* [Exercise]: From the data below, set down exactly the lines between the one holding "Lemma eats_number_chars t" and the one holding "apply Nat.leb_le in", inclusive, and no others.

[[ Data listing open ]]

(** ** Lemmas: numbers and literals *)

Lemma eats_number_chars t rest d : forallb is_number_char t = true → ends_number rest →
  ∀ n i R, length t ≤ n → drop i R = t ++ rest → eats (number_chars n i) [] R d t.
Proof.
  intros Ht Hr. induction t as [|c t IH]; intros [|n] i R Hn HR; cbn [length] in Hn; try lia;
    cbn [number_chars]; try apply eats_ret.
  - eapply eats_peek; [apply eats_can_access|]. destruct (Nat.ltb_spec i (length R)); [|apply eats_ret].
    destruct rest as [|c rest]; [apply drop_nil_inv in HR; lia|]. apply drop_cons_lookup in HR as [HR _].
    eapply eats_peek; [by apply eats_read_at|]. cbn in Hr. rewrite Hr. apply eats_ret.
  - cbn in Ht. apply andb_true_iff in Ht as [Hc Ht]. apply drop_cons_lookup in HR as [HR HR'].
    eapply eats_peek; [apply eats_can_access|]. rewrite (proj2 (Nat.ltb_lt _ _)) by (by eapply lookup_lt_Some).
    eapply eats_peek; [by apply eats_read_at|]. rewrite Hc.
    eapply eats_peek; [by apply IH; [|lia|]|]. apply eats_ret.
Qed.

Lemma eats_lift {A} (o : outcome () A) a rest d : o = Ret a → eats (lift o) [] rest d a.
Proof. intros -> pre. by rewrite app_nil_r. Qed.

Lemma number_reads_spec d : number_reads d = true →
  length (number_str d) ≤ 63 ∧ forallb is_number_char (number_str d) = true ∧
  strtod (number_str d) = (d, length (number_str d)) ∧ is_nan d = false ∧
  ∃ c r, number_str d = c :: r ∧ Ascii.eqb c "-" || is_digit c = true.
Proof.
  unfold number_reads. rewrite !andb_true_iff, bool_decide_eq_true. intros [[[[Hl Hf] Hs] Hb] Hn].
  apply Nat.leb_le in Hl. apply negb_true_iff in Hn. split_and!; try done.
  destruct (number_str d) as [|c r]; [done|]. by eexists _, _.
Qed.

Lemma eats_number d item rest dp : number_reads d = true → ends_number rest →
  eats (parse_number item) (number_str d) rest dp
    (set_jtype cJSON_Number (set_valueint (integer_of d) (set_valuedouble d item))).
Proof.
  intros Hd Hr. apply number_reads_spec in Hd as (Hl & Hf & Hs & Hn & c & r & Hc & _).
  unfold parse_number. eapply eats_look; [by eapply eats_number_chars|]. rewrite Hs.
  rewrite Hc at 1. cbn [length Nat.eqb].
  destruct (@saturate_defined unit d Hn) as (v & Hv & _).
  assert (Hi : integer_of d = v) by (unfold integer_of; by rewrite Hv). rewrite Hi.
  eapply eats_look; [by apply eats_lift|].
  rewrite <- (app_nil_r (number_str d)) at 2. eapply eats_bind; [apply eats_advance|]. apply eats_ret.
Qed.

(** The first characters of values. *)
Definition token_char (c : ascii) : bool :=
  Ascii.eqb c "n" || Ascii.eqb c "f" || Ascii.eqb c "t" || Ascii.eqb c "034"
  || (Ascii.eqb c "-" || is_digit c) || Ascii.eqb c "[" || Ascii.eqb c "{".

Lemma token_char_facts c : token_char c = true →
  dark c = true ∧ Ascii.eqb c "]" = false ∧ Ascii.eqb c "}" = false ∧ Ascii.eqb c (chr 239) = false.
Proof. destruct c as [[] [] [] [] [] [] [] []]; vm_compute; intros; split_and!; done. Qed.

Lemma starts_token t : starts token_char t → starts dark t.
Proof. intros (c & r & -> & Hc). exists c, r. split; [done|]. by apply token_char_facts. Qed.

Lemma starts_app p t rest : starts p t → starts p (t ++ rest).
Proof. intros (c & r & -> & Hc). by exists c, (r ++ rest). Qed.

(** The choice [parse_value] makes for a character that begins no literal. *)
Lemma eats_value f item c t rest d i (m : P cJSON) :
  Ascii.eqb c "n" = false → Ascii.eqb c "f" = false → Ascii.eqb c "t" = false →
  m = (if Ascii.eqb c "034" then parse_string item
       else if Ascii.eqb c "-" || is_digit c then parse_number item
       else if Ascii.eqb c "[" then parse_array (parse_value f) item
       else if Ascii.eqb c "{" then parse_object (parse_value f) item
       else fail) →
  eats m (c :: t) rest d i → eats (parse_value (S f) item) (c :: t) rest d i.
Proof.
  intros Hn Hf Ht -> Hm. rewrite Ascii.eqb_sym in Hn, Hf, Ht. cbn [parse_value].
  eapply eats_look; [apply eats_literal|]. cbn [String.list_ascii_of_string is_prefix app]. rewrite Hn. cbn [andb].
  eapply eats_look; [apply eats_literal|]. cbn [String.list_ascii_of_string is_prefix app]. rewrite Hf. cbn [andb].
  eapply eats_look; [apply eats_literal|]. cbn [String.list_ascii_of_string is_prefix app]. rewrite Ht. cbn [andb].
  eapply eats_look; [apply (eats_looking_at "034" c)|]. destruct (Ascii.eqb c "034"); [done|].
  eapply eats_look; [apply (eats_at_char (fun c => Ascii.eqb c "-" || is_digit c) c)|].
  cbv beta. destruct (Ascii.eqb c "-" || is_digit c); [done|].
  eapply eats_look; [apply (eats_looking_at "[" c)|]. destruct (Ascii.eqb c "["); [done|].
  eapply eats_look; [apply (eats_looking_at "{" c)|]. destruct (Ascii.eqb c "{"); done.
Qed.

(** ** Lemmas: containers *)

(** What follows a value inside a container. *)
Definition follows (rest : str) : Prop := ∃ c r, rest = c :: r ∧ is_number_char c = false.

Lemma follows_ends rest : follows rest → ends_number rest.
Proof. by intros (c & r & -> & Hc). Qed.

(** The item a value is parsed into. *)
Definition blank (jt : Z) (nm : option str) : cJSON := mk_cJSON jt None 0 (S754_zero false) nm [].

(** The parser [pv] reads the value [j], printed at depth [dd]. *)
Definition reads_value (pv : cJSON → P cJSON) (fmt : bool) (dd d : nat) (j : json) : Prop :=
  (∀ nm, starts token_char (render fmt dd (item_of nm j))) ∧
  ∀ jt nm rest, follows rest →
    eats (pv (blank jt nm)) (render fmt dd (item_of nm j)) rest d (item_of nm j).

Lemma eats_text {A} (m : P A) t t' rest d a : t = t' → eats m t' rest d a → eats m t rest d a.
Proof. by intros ->. Qed.

Lemma starts_comma ws t : starts dark ( ","%char :: ws ++ t) ∧ follows ( ","%char :: ws ++ t).
Proof. split; eexists _, _; done. Qed.

Lemma name_item_of nm j : name (item_of nm j) = nm.
Proof. by destruct j. Qed.

Section Loops.
Variables (pv : cJSON → P cJSON) (fmt : bool) (dd d : nat).

Definition space : str := if fmt then [ " "%char] else [].
Definition line : str := if fmt then [newline] else [].
Definition tabs (n : nat) : str := if fmt then replicate n tab else [].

[[ Data listing closed ]]

* [Task response]:
Lemma eats_number_chars t rest d : forallb is_number_char t = true → ends_number rest →
  ∀ n i R, length t ≤ n → drop i R = t ++ rest → eats (number_chars n i) [] R d t.
Proof.
  intros Ht Hr. induction t as [|c t IH]; intros [|n] i R Hn HR; cbn [length] in Hn; try lia;
    cbn [number_chars]; try apply eats_ret.
  - eapply eats_peek; [apply eats_can_access|]. destruct (Nat.ltb_spec i (length R)); [|apply eats_ret].
    destruct rest as [|c rest]; [apply drop_nil_inv in HR; lia|]. apply drop_cons_lookup in HR as [HR _].
    eapply eats_peek; [by apply eats_read_at|]. cbn in Hr. rewrite Hr. apply eats_ret.
  - cbn in Ht. apply andb_true_iff in Ht as [Hc Ht]. apply drop_cons_lookup in HR as [HR HR'].
    eapply eats_peek; [apply eats_can_access|]. rewrite (proj2 (Nat.ltb_lt _ _)) by (by eapply lookup_lt_Some).
    eapply eats_peek; [by apply eats_read_at|]. rewrite Hc.
    eapply eats_peek; [by apply IH; [|lia|]|]. apply eats_ret.
Qed.

Lemma eats_lift {A} (o : outcome () A) a rest d : o = Ret a → eats (lift o) [] rest d a.
Proof. intros -> pre. by rewrite app_nil_r. Qed.

Lemma number_reads_spec d : number_reads d = true →
  length (number_str d) ≤ 63 ∧ forallb is_number_char (number_str d) = true ∧
  strtod (number_str d) = (d, length (number_str d)) ∧ is_nan d = false ∧
  ∃ c r, number_str d = c :: r ∧ Ascii.eqb c "-" || is_digit c = true.
Proof.
  unfold number_reads. rewrite !andb_true_iff, bool_decide_eq_true. intros [[[[Hl Hf] Hs] Hb] Hn].
  apply Nat.leb_le in Hl. apply negb_true_iff in Hn. split_and!; try done.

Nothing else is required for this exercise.